Les envois de fonds de la diaspora tunisienne devraient augmenter en 2022 à un rythme nettement inférieur à celui des dernières années : +13,4% en glissement annuel vs +20,0% en moyenne des cinq dernières années (2017-2021) pour les transferts engrangés durant janvier à novembre et estimés en dinars. Une croissance quasi nulle lorsque les transferts sont estimés en dollars : +0,4% vs +14,8% et ce, malgré une dépréciation appréciable du dinar vis-à-vis du dollar qui a même atteint plus de 11,3% au cours de la deuxième moitié de l’année. Cette forte décélération des mouvements de fonds en dollars engendrés par la diaspora tunisienne contraste avec la croissance de 7,6% dévoilée par la Banque Mondiale des transferts (en dollars) vers le Moyen-Orient et Afrique du Nord. Elle résulte vraisemblablement de la recrudescence des transferts qui empruntent des voies qui échappent au recensement statistique. Des transferts qui cherchent à éviter les coûts exorbitants des frais d’envois d’argent via les circuits structurés. Ceux-ci s’établissent selon la Banque Mondiale au double de la cible fixée par les Objectifs de développement durable : 6% vs 3%.

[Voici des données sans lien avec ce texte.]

(** Without [QUEUE_URL] in the environment the import raises [KeyError]
    and no event is handled: an answer is given only when the variable is
    set.  With it, the handler answers every event of
    a sequence, the queue keeps what it held and gains exactly one message
    per 202 response, every one of them addressed to the URL the import
    read, and the handler calls the queue at most once per event. *)
Theorem ingest_accepted_responses_are_the_messages
    (environ : gmap string string) (invs : list ingest.invocation) (q : ingest.sqs) :
  match ingest.container environ invs q with
  | Raise e => environ !! "QUEUE_URL" = None /\ e = KeyError
  | Ok (rs, q') =>
      exists url new,
        environ !! "QUEUE_URL" = Some url
        /\ length rs = length invs
        /\ ingest.sqs_queue q' = ingest.sqs_queue q ++ new
        /\ length new = accepted rs
        /\ Forall (fun m => ingest.QueueUrl m = url) new
        /\ ingest.sqs_calls q <= ingest.sqs_calls q' <= ingest.sqs_calls q + length invs
  end.
Proof.
  unfold ingest.container, ingest.load_module.
  destruct (environ !! "QUEUE_URL") as [url | ]; simpl; [ | split; reflexivity].
  destruct (serve_run url invs q) as [new [Hlen [Hq [Hacc [Hurl Hcalls]]]]].
  destruct (ingest.serve url invs q) as [rs q']. simpl in *.
  exists url, new. split_and!; try assumption; try lia. reflexivity.
Qed.

End IngestFurther.

(* ================================================================== *)
(** * Further properties of the Batch Processor *)

Lemma str_take_short (n : nat) (s : string) : String.length s <= n -> str_take n s = s.
Proof.
  revert n. induction s as [ | c s IH]; intros [ | n] H; simpl in *; try reflexivity; [lia | ].
  rewrite IH by lia. reflexivity.
Qed.

Lemma latest_Some (k : pyval * pyval) (items : list worker.item) (it : worker.item) :
  latest k items = Some it -> it ∈ items /\ worker.item_key it = k.
Proof.
  induction items as [ | x items IH]; simpl; [discriminate | ].
  destruct (latest k items) as [y | ].
  - intros H. inversion H; subst y. destruct (IH eq_refl) as [Hin Hk].
    split; [now apply list_elem_of_further | exact Hk].
  - destruct (decide (worker.item_key x = k)) as [Hk | ]; [ | discriminate].
    intros H. inversion H; subst x. split; [apply list_elem_of_here | exact Hk].
Qed.

Lemma latest_None (k : pyval * pyval) (items : list worker.item) :
  latest k items = None <-> forall it, it ∈ items -> worker.item_key it <> k.
Proof.
  induction items as [ | x items IH]; simpl.
  - split; [intros _ it H; inversion H | reflexivity].
  - destruct (latest k items) as [y | ].
    + split; [discriminate | ]. intros H. destruct IH as [_ IH].
      assert (Hnone : Some y = None).
      { apply IH. intros it Hin. apply H. now apply list_elem_of_further. }
      discriminate.
    + destruct (decide (worker.item_key x = k)) as [Hk | Hk].
      * split; [discriminate | ]. intros H. contradiction (H x (list_elem_of_here _ _)).
      * split; [ | reflexivity]. intros _ it Hin. apply elem_of_cons in Hin.
        destruct Hin as [-> | Hin]; [exact Hk | ].
        destruct IH as [IH _]. now apply (IH eq_refl it).
Qed.

Lemma upsert_all_lookup (items : list worker.item) :
  forall (t : gmap (pyval * pyval) worker.item) (k : pyval * pyval),
    upsert_all t items !! k
    = match latest k items with
      | Some it => Some it
      | None => t !! k
      end.
Proof.
  unfold upsert_all. induction items as [ | x items IH]; intros t k; simpl; [reflexivity | ].
  rewrite IH. destruct (latest k items); [reflexivity | ].
  destruct (decide (worker.item_key x = k)) as [<- | Hne].
  - apply lookup_insert_eq.
  - now apply lookup_insert_ne.
Qed.

(** ** The leading bit of a float *)

(** A positive integer lies between the powers of two its number of
    binary digits names. *)
Lemma digits2_pos_bounds (p : positive) :
  (2 ^ (Z.pos (digits2_pos p) - 1) <= Z.pos p < 2 ^ Z.pos (digits2_pos p))%Z.
Proof.
  induction p as [p IH | p IH | ]; cbn [digits2_pos].
  - rewrite Pos2Z.inj_succ, (Pos2Z.inj_xI p).
    replace (Z.succ (Z.pos (digits2_pos p)) - 1)%Z
      with (Z.succ (Z.pos (digits2_pos p) - 1))%Z by lia.
    rewrite !Z.pow_succ_r by lia. lia.
  - rewrite Pos2Z.inj_succ, (Pos2Z.inj_xO p).
    replace (Z.succ (Z.pos (digits2_pos p)) - 1)%Z
      with (Z.succ (Z.pos (digits2_pos p) - 1))%Z by lia.
    rewrite !Z.pow_succ_r by lia. lia.
  - simpl. lia.
Qed.

Lemma Zdigits2_positive (m : Z) : (0 <= m)%Z -> (0 < Zdigits2 m)%Z -> (0 < m)%Z.
Proof. destruct m; simpl; lia. Qed.

Lemma Zdigits2_mono (a b : Z) : (0 < a <= b)%Z -> (Zdigits2 a <= Zdigits2 b)%Z.
Proof.
  intros [Ha Hab]. destruct a as [ | p | p]; try lia. destruct b as [ | q | q]; try lia.
  simpl. pose proof (digits2_pos_bounds p) as [Hp _].
  pose proof (digits2_pos_bounds q) as [_ Hq].
  assert (H : (2 ^ (Z.pos (digits2_pos p) - 1) < 2 ^ Z.pos (digits2_pos q))%Z) by lia.
  apply Z.pow_lt_mono_r_iff in H; lia.
Qed.

Lemma digits2_pos_mul (p q : positive) :
  (Z.pos (digits2_pos p) + Z.pos (digits2_pos q) - 1 <= Z.pos (digits2_pos (p * q)))%Z.
Proof.
  pose proof (digits2_pos_bounds p) as [Hp _].
  pose proof (digits2_pos_bounds q) as [Hq _].
  pose proof (digits2_pos_bounds (p * q)) as [_ Hpq].
  assert (H : (2 ^ (Z.pos (digits2_pos p) - 1 + (Z.pos (digits2_pos q) - 1))
               < 2 ^ Z.pos (digits2_pos (p * q)))%Z).
  { rewrite Z.pow_add_r by lia. rewrite Pos2Z.inj_mul in Hpq.
    eapply Z.le_lt_trans; [ | exact Hpq]. apply Z.mul_le_mono_nonneg; lia. }
  apply Z.pow_lt_mono_r_iff in H; lia.
Qed.

Lemma digits2_pos_iter_xO (d p : positive) :
  Z.pos (digits2_pos (Pos.iter xO p d)) = (Z.pos (digits2_pos p) + Z.pos d)%Z.
Proof.
  induction d as [ | d IH] using Pos.peano_ind.
  - simpl. lia.
  - rewrite Pos.iter_succ. cbn [digits2_pos]. lia.
Qed.

Lemma shr_1_digits (mrs : shr_record) :
  (0 <= shr_m mrs)%Z ->
  Zdigits2 (shr_m (shr_1 mrs)) = Z.max 0 (Zdigits2 (shr_m mrs) - 1).
Proof.
  destruct mrs as [m r s]. simpl.
  destruct m as [ | [p | p | ] | p]; simpl; intros H; lia.
Qed.

Lemma iter_pos_shr_1_digits (q : positive) :
  forall mrs : shr_record,
    (0 <= shr_m mrs)%Z ->
    Zdigits2 (shr_m (SpecFloat.iter_pos shr_1 q mrs))
    = Z.max 0 (Zdigits2 (shr_m mrs) - Z.pos q).
Proof.
  induction q as [q IH | q IH | ]; intros mrs H; simpl.
  - rewrite IH by (apply iter_pos_shr_1_nonneg, shr_1_nonneg, H).
    rewrite IH by (apply shr_1_nonneg, H). rewrite shr_1_digits by exact H. lia.
  - rewrite IH by (apply iter_pos_shr_1_nonneg, H). rewrite IH by exact H. lia.
  - apply shr_1_digits, H.
Qed.

Lemma shr_m_of_loc (m : Z) (l : location) : shr_m (shr_record_of_loc m l) = m.
Proof. destruct l as [ | [ | | ]]; reflexivity. Qed.

(** Aligning a positive mantissa keeps it positive and keeps the position
    of its leading bit. *)
Lemma shr_fexp_top_bit (m e : Z) (l : location) :
  (0 < m)%Z -> (-1074 < Zdigits2 m + e)%Z ->
  (0 < shr_m (fst (shr_fexp 53 1024 m e l)))%Z
  /\ (Zdigits2 (shr_m (fst (shr_fexp 53 1024 m e l))) + snd (shr_fexp 53 1024 m e l)
      = Zdigits2 m + e)%Z
  /\ (Zdigits2 m + e - 53 <= snd (shr_fexp 53 1024 m e l))%Z.
Proof.
  intros Hm Ht. unfold shr_fexp, shr, fexp, emin.
  destruct (Z.max (Zdigits2 m + e - 53) (3 - 1024 - 53) - e)%Z as [ | k | k] eqn:Hk;
    cbn [fst snd]; rewrite ?shr_m_of_loc; try (split_and!; lia).
  assert (Hd : Zdigits2 (shr_m (SpecFloat.iter_pos shr_1 k (shr_record_of_loc m l)))
               = Z.max 0 (Zdigits2 m - Z.pos k)).
  { rewrite iter_pos_shr_1_digits by (rewrite shr_m_of_loc; lia).
    now rewrite shr_m_of_loc. }
  split_and!; try lia.
  apply Zdigits2_positive; [ | lia].
  apply iter_pos_shr_1_nonneg. rewrite shr_m_of_loc. lia.
Qed.

Lemma round_nearest_even_bounds (m : Z) (l : location) :
  (m <= round_nearest_even m l <= m + 1)%Z.
Proof.
  destruct l as [ | [ | | ]]; simpl; try lia. destruct (Z.even m); lia.
Qed.

(** Rounding a positive number whose leading bit is above the subnormal
    range gives infinity or a positive float whose leading bit is at least
    as high; its exponent is at least that leading bit minus 53. *)
Lemma binary_round_aux_top_bit (m e : Z) (l : location) :
  (0 < m)%Z -> (-1074 < Zdigits2 m + e)%Z ->
  binary_round_aux 53 1024 false m e l = S754_infinity false
  \/ exists m' e',
       binary_round_aux 53 1024 false m e l = S754_finite false m' e'
       /\ (Zdigits2 m + e - 53 <= e')%Z
       /\ (Zdigits2 m + e <= Z.pos (digits2_pos m') + e')%Z.
Proof.
  intros Hm Ht. unfold binary_round_aux.
  pose proof (shr_fexp_top_bit m e l Hm Ht) as [H1 [H2 H3]].
  destruct (shr_fexp 53 1024 m e l) as [mrs' e']. cbn [fst snd] in H1, H2, H3.
  pose proof (round_nearest_even_bounds (shr_m mrs') (loc_of_shr_record mrs')) as Hr.
  set (m2 := round_nearest_even (shr_m mrs') (loc_of_shr_record mrs')) in *.
  assert (Hmono : (Zdigits2 (shr_m mrs') <= Zdigits2 m2)%Z) by (apply Zdigits2_mono; lia).
  assert (Hm2 : (0 < m2)%Z) by lia.
  assert (Ht2 : (-1074 < Zdigits2 m2 + e')%Z) by lia.
  pose proof (shr_fexp_top_bit m2 e' loc_Exact Hm2 Ht2) as [H4 [H5 H6]].
  destruct (shr_fexp 53 1024 m2 e' loc_Exact) as [mrs'' e'']. cbn [fst snd] in H4, H5, H6.
  destruct (shr_m mrs'') as [ | m' | m'] eqn:Hm'; try lia.
  destruct (e'' <=? 1024 - 53)%Z; [right | left; reflexivity].
  exists m', e''. simpl in H5. split_and!; [reflexivity | lia | lia].
Qed.
(** C5 fails on the code: a threshold argument that converts to [NaN]
    ([undefined], a string that spells no number) goes through
    [Math.min] and [Math.max] unchanged.  The engine stores [NaN], which is
    not in [0, 100], and the comparison of [testRevealed] is then false
    whatever the overlay holds: the completion callback is never called. *)
Theorem construct_threshold_undefined :
  (exists s : engine,
      construct arguments_unset (initial page0) = Return tt s /\
      revealThreshold s = NaN /\
      percentage (revealThreshold s) = false) /\
  (forall (s : engine) (overlay : canvas),
      revealThreshold s = NaN ->
      overlayCanvas s = Some overlay ->
      isRevealed s = false ->
      (0 < width overlay)%nat ->
      (0 < height overlay)%nat ->
      testRevealed s = Return tt (unfired s)).
Proof.
  split.
  - eexists. split; [simulate; reflexivity |].
    cbn [revealThreshold set_trace set_revealThreshold]. split; reflexivity.
  - intros s overlay Hth Ho Hr Hw Hh.
    rewrite (testRevealed_unrevealed s overlay Ho Hr Hw Hh), Hth.
    assert (E : forall n : number, (n >=? NaN)%js = false)
      by (intros [| | r |]; reflexivity).
    now rewrite E.
Qed.

Lemma construct_threshold_undefined_witness :
  testRevealed (armed NaN) = Return tt (unfired (armed NaN)).
Proof.
  apply (proj2 construct_threshold_undefined (armed NaN) overlay2);
    try reflexivity; simpl; lia.
Defined.

(** ** Readiness: the join over the two loads *)

Lemma settle_in_either_order (s : engine) (o b : option canvas)
    (overlayFirst : bool) :
  overlayLoaded s = false ->
  brushLoaded s = false ->
  let first := if overlayFirst then overlaySettled o else brushSettled b in
  let second := if overlayFirst then brushSettled b else overlaySettled o in
  exists s1 : engine,
    first s = Return tt s1 /\
    trace s1 = trace s /\
    second s1 = Return tt (joined o b s).
Proof.
  intros Ho Hb.
  destruct s as [oc bc op ol bl down po oo sc q lp mpd rev th [pw cl ct hpe] tr].
  cbn [overlayLoaded brushLoaded] in Ho, Hb. subst ol bl.
  destruct overlayFirst, o as [overlay |], b as [brush |], hpe;
    cbv zeta; eexists; (split; [simulate_open; reflexivity |]);
    (split; [reflexivity |]); simulate_open; reflexivity.
Qed.
Definition init (innerWidth innerHeight : Q) : M unit :=
  scene <- newObject3D None None ;;
  camera <- newObject3D None None ;;
  modify (set_camera_aspect (innerWidth / innerHeight)) ;;
  cp <- positionOf camera ;;
  setProp cp "z" 3 ;;
  cg <- newObject3D None None ;;
  modify (set_cubeGroup cg) ;;
  cr <- rotationOf cg ;;
  setProp cr "x" (- Math_atan (Math_sqrt 2)) ;;
  setProp cr "y" (Math_PI / 4) ;;
  add scene cg ;;
  eg <- newObject3D None None ;;
  modify (set_edgeGroup eg) ;;
  add cg eg ;;
  forEach edgesData (fun edgeDef =>
    edgeMesh <- createEdge (fst edgeDef) (snd edgeDef) ;;
    add eg edgeMesh) ;;
  m <- alloc [("x", 0); ("y", 0)] ;;
  modify (set_mouse m) ;;
  initFace "front" (0, 0, cubeSize / 2) None
           (-0.5, 0, 0) (0, 1.5, 0) ;;
  initFace "right" (cubeSize / 2, 0, 0) (Some (0, Math_PI / 2, 0))
           (0.5, 0, 0) (0, -0.5, 0) ;;
  initFace "left" (- cubeSize / 2, 0, 0) (Some (0, - Math_PI / 2, 0))
           (-1.5, 0, 0) (0, 0.5, 0) ;;
  initFace "top" (0, cubeSize / 2, 0) (Some (- Math_PI / 2, 0, 0))
           (-0.5, 1, 0) (0, 2.5, 0) ;;
  initFace "bottom" (0, - cubeSize / 2, 0) (Some (Math_PI / 2, 0, 0))
           (-0.5, -1, 0) (0, -1.5, 0) ;;
  initFace "back" (0, 0, - cubeSize / 2) (Some (0, Math_PI, 0))
           (1.5, 0, 0) (0, -2.5, 0) ;;
  ambient <- newObject3D None None ;;
  add scene ambient.

Definition onWindowResize (innerWidth innerHeight : Q) : M unit :=
  modify (set_camera_aspect (innerWidth / innerHeight)).

(** One turn of the render loop; [now] is [Date.now()]. *)
Definition animate (now : Q) : M unit :=
  cs <- gets currentState ;;
  if CubeState_eqb cs idle then
    let time := now * 0.002 in
    cg <- gets cubeGroup ;;
    p <- positionOf cg ;;
    setProp p "y" (Math_sin (time * 0.8) * 0.1) ;;
    let sc := 1 + Math_sin (time * 0.5) * 0.03 in
    s <- scaleOf cg ;;
    vecSet s sc sc sc
  else ret tt.

Definition unfoldCubeNet : M unit :=
  console_log "Unfolding cube net" ;;
  setState transitioning ;;
  cg <- gets cubeGroup ;;
  r <- rotationOf cg ;;
  gsap_to r [("x", 0); ("y", 0)] 1 ;;
  p <- positionOf cg ;;
  gsap_to p [("y", 0)] 0.5 ;;
  s <- scaleOf cg ;;
  gsap_to s [("x", 1); ("y", 1); ("z", 1)] 0.5 ;;
  fs <- gets faces ;;
  forEach fs (fun face =>
    mp <- positionOf (mesh face) ;;
    x <- getProp (netPosition face) "x" ;;
    y <- getProp (netPosition face) "y" ;;
    z <- getProp (netPosition face) "z" ;;
    gsap_to mp (vec3 x y z) 1 ;;
    mr <- rotationOf (mesh face) ;;
    x <- getProp (netRotation face) "x" ;;
    y <- getProp (netRotation face) "y" ;;
    z <- getProp (netRotation face) "z" ;;
    gsap_to mr (vec3 x y z) 1) ;;
  setEdgeOpacity 0 1 ;;
  gsap_delayedCall 1 cb_setNet.

Definition transitionToMenuAndNavigate (selectedFace : FaceData) : M unit :=
  cs <- gets currentState ;;
  if negb (CubeState_eqb cs net) && negb (CubeState_eqb cs menu) then ret tt
  else
    setState transitioning ;;
    tl <- gsap_timeline ;;
    tl <- tl_call tl cb_edgesOpaque (Some 0) ;;
    fs <- gets faces ;;
    tl <- foldM fs tl (fun tl face =>
      mp <- positionOf (mesh face) ;;
      x <- getProp (cubePosition face) "x" ;;
      y <- getProp (cubePosition face) "y" ;;
      z <- getProp (cubePosition face) "z" ;;
      tl <- tl_to tl mp (vec3 x y z) 0.5 None 0 ;;
      mr <- rotationOf (mesh face) ;;
      x <- getProp (cubeRotation face) "x" ;;
      y <- getProp (cubeRotation face) "y" ;;
      z <- getProp (cubeRotation face) "z" ;;
      tl_to tl mr (vec3 x y z) 0.5 None 0) ;;
    cg <- gets cubeGroup ;;
    s <- scaleOf cg ;;
    tl <- tl_to tl s [("x", 0.5); ("y", 0.5); ("z", 0.5)] 0.5 None 0.6 ;;
    p <- positionOf cg ;;
    tl <- tl_to tl p [("x", -2.5); ("y", 1.5); ("z", 0)] 0.5 None 0.6 ;;
    tl <- foldM fs tl (fun tl face =>
      mp <- positionOf (mesh face) ;;
      x <- getProp (menuPosition face) "x" ;;
      y <- getProp (menuPosition face) "y" ;;
      z <- getProp (menuPosition face) "z" ;;
      tl <- tl_to tl mp (vec3 x y z) 0.5 None 1.2 ;;
      mr <- rotationOf (mesh face) ;;
      x <- getProp (menuRotation face) "x" ;;
      y <- getProp (menuRotation face) "y" ;;
      z <- getProp (menuRotation face) "z" ;;
      tl_to tl mr (vec3 x y z) 0.5 None 1.2) ;;
    empty <- alloc [] ;;
    tl <- tl_to tl empty [] 0.5 (Some cb_edgesFade) 1.2 ;;
    tl <- tl_call tl (cb_menuNavigate selectedFace) None ;;
    ret tt.

Definition onCanvasClick (rect : DOMRect) (event : MouseEvent) : M unit :=
  m <- gets mouse ;;
  setProp m "x" (((clientX event - rect_left rect) / rect_width rect) * 2 - 1) ;;
  setProp m "y" (- ((clientY event - rect_top rect) / rect_height rect) * 2 + 1) ;;
  cg <- gets cubeGroup ;;
  roots <- childrenOf cg ;;
  intersects <- gets (fun st =>
    intersectObjects (camera_aspect st) (heap st) (objects st) roots
                     (heapGet (heap st) m "x") (heapGet (heap st) m "y")) ;;
  if (0 <? length intersects)%nat then
    match intersects !! 0%nat with
    | None => throw "TypeError"
    | Some first =>
        let clickedMesh := object first in
        isEdge <- gets (fun st => isEdgeObject st clickedMesh) ;;
        if isEdge then ret tt
        else
          cs <- gets currentState ;;
          if CubeState_eqb cs idle then unfoldCubeNet
          else if CubeState_eqb cs net || CubeState_eqb cs menu then
            fs <- gets faces ;;
            match List.find (fun f => Nat.eqb (mesh f) clickedMesh) fs with
            | Some face => transitionToMenuAndNavigate face
            | None => ret tt
            end
          else ret tt
    end
  else ret tt.

Definition onCanvasTouch (rect : DOMRect) (event : TouchEvent) : M unit :=
  preventDefault ;;
  match touches event !! 0%nat with
  | None => throw "TypeError"
  | Some touch =>
      let syntheticEvent :=
        mkMouseEvent (touch_clientX touch) (touch_clientY touch) in
      onCanvasClick rect syntheticEvent
  end.

(** *** Running the engine *)

Definition runCallback (cb : Callback) : M unit :=
  match cb with
  | cb_setNet => setState net
  | cb_edgesOpaque => setEdgeOpacity 1 0
  | cb_edgesFade => setEdgeOpacity 0 0.5
  | cb_menuNavigate selectedFace =>
      setState menu ;;
      router_push (routePathOf (name selectedFace))
  end.

(** The playhead of the child [e] is past its start at engine time [t]. *)
Definition started (t : Q) (e : Entry) : bool :=
  negb (Qle_bool t (e_start e)).

(** Render one child at engine time [t] (its start is not after [t]).  A
    call runs.  A tween records its start values the first time it is
    rendered, which may be on the very tick of its start; its [onStart]
    runs on the first render with the playhead past the start, and only
    once.  The tween writes its end values once its duration has elapsed,
    and an eased intermediate value (and stays on the timeline) before
    that. *)
Definition render (t : Q) (e : Entry) : M unit :=
  match e_child e with
  | CCall cb => runCallback cb
  | CTween tw =>
      from <- match tw_from tw with
              | Some f => ret f
              | None =>
                  gets (fun st =>
                    map (fun kv =>
                           (fst kv, heapGet (heap st) (tw_target tw) (fst kv)))
                        (tw_vars tw))
              end ;;
      match tw_onStart tw with
      | Some cb => if started t e then runCallback cb else ret tt
      | None => ret tt
      end ;;
      if Qle_bool (e_start e + tw_duration tw) t then
        assignProps (tw_target tw) (tw_vars tw)
      else
        let ratio := power2_inOut ((t - e_start e) / tw_duration tw) in
        assignProps (tw_target tw) (interpolate from (tw_vars tw) ratio) ;;
        schedule (mkEntry (e_start e)
                    (CTween (mkTween (tw_target tw) (tw_vars tw)
                               (tw_duration tw)
                               (if started t e then None else tw_onStart tw)
                               (Some from))))
  end.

L’inflation qui sévit en Tunisie depuis le début des années 2010, est passée à la vitesse supérieure en 2022. Le taux d’inflation qui s’est établi à 9,8% en novembre, devrait franchir le seuil des 10% à la fin de l’année soit, un rythme de hausse des prix près de deux fois supérieur au rythme annuel moyen des années 2010-2020 : 5,2%. Le retour de l’inflation a été d’autant plus remarqué que ce sont les prix des produits d’alimentation -l’inflation véritablement ressentie par le Tunisien- qui ont littéralement flambé en 2022 : +15,1% à fin novembre pour l’ensemble « Alimentation & boissons » et bien davantage pour les produits alimentaires libres : +17,9%. Un retour tonitruant aussi car il s’est développé sur fond de pénuries sporadiques de certains biens de consommation courante. Des pénuries qui, à leur tour, ont avivé la hausse des prix des « produits non libres » (subventionnés par l’État) : +6,2% en glissement annuel. En 2022, l’inflation tunisienne s’est envenimée par deux chocs. Le premier est d’origine externe et provient de l’impact de la guerre russo-ukrainienne sur les prix mondiaux, particulièrement les prix de l’énergie et les produits alimentaires. Choc aggravé d’une part, par l’épisode de sécheresse qu’ont connu la plupart des pays de la zone euro au cours de l’été 2022 et, de l’autre, par les difficultés d’approvisionnement crées par la crise sanitaire et aggravés par la guerre. Le deuxième choc est domestique. Il résulte de l’impécuniosité de l’État pour faire face aux factures des carburants, des céréales et autres biens tels les médicaments que la Tunisie importe en quantités importantes pour subvenir à ses besoins. Une rareté aggravée par la perspective d’ajustement à la hausse des prix des produits subventionnés que le gouvernement s’est engagé à conduire pour endiguer le dérapage des comptes public et extérieur.